§ **What to do**: Write out, word for word, the line that contains "intros Hk. induction" and each line after it down to the last line of the data below. Include nothing more.
↓↓↓
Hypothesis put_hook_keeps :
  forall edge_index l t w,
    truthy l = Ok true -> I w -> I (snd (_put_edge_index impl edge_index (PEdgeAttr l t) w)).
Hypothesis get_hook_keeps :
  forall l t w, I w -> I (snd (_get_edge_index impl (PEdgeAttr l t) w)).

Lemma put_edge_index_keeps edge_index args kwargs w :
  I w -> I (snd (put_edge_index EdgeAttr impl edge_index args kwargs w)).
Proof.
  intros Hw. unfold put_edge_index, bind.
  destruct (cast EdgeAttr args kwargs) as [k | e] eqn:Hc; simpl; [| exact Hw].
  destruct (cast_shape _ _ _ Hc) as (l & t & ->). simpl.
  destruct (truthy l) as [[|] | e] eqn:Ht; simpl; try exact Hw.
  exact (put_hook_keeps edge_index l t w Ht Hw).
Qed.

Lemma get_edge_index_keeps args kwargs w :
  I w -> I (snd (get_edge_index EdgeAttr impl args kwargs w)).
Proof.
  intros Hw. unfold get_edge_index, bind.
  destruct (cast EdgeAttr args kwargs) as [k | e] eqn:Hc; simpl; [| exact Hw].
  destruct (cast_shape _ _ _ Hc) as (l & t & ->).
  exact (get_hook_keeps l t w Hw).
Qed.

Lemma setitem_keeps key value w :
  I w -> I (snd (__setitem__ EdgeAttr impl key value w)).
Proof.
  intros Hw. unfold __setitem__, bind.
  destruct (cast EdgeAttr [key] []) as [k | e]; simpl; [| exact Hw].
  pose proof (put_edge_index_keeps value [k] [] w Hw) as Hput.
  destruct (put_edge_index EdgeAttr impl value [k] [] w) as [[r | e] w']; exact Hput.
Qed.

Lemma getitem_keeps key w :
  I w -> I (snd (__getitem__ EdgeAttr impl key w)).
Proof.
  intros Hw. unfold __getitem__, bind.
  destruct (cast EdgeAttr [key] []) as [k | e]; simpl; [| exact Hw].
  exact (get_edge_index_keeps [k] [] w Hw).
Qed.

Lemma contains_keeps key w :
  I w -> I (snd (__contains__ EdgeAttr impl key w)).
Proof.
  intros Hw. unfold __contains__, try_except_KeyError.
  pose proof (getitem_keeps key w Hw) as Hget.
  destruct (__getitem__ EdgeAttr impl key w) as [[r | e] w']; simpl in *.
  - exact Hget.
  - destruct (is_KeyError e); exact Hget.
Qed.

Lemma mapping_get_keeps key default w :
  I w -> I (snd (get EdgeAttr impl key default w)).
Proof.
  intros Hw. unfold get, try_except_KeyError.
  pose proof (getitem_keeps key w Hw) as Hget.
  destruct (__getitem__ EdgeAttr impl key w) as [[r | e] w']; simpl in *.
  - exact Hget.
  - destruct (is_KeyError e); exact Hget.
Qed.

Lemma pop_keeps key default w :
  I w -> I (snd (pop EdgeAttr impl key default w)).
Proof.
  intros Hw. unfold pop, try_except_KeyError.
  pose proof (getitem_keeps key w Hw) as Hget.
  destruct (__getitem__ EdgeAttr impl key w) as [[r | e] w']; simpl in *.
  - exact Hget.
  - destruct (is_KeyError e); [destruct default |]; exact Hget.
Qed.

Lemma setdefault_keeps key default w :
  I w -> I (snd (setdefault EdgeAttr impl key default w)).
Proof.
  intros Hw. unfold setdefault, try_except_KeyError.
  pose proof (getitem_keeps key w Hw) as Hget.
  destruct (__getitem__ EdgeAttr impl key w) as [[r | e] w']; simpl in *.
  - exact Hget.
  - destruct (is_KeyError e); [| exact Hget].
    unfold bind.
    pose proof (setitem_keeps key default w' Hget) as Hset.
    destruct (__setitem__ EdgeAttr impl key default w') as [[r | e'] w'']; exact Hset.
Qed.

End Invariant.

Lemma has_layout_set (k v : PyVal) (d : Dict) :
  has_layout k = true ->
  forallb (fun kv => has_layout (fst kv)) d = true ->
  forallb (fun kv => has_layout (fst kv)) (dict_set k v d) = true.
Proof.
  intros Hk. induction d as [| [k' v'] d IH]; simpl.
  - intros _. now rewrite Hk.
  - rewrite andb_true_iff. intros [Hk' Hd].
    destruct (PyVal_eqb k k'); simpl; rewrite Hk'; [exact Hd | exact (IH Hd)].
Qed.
↑↑↑
§ **Solution to this exercise**:
  intros Hk. induction d as [| [k' v'] d IH]; simpl.
  - intros _. now rewrite Hk.
  - rewrite andb_true_iff. intros [Hk' Hd].
    destruct (PyVal_eqb k k'); simpl; rewrite Hk'; [exact Hd | exact (IH Hd)].
Qed.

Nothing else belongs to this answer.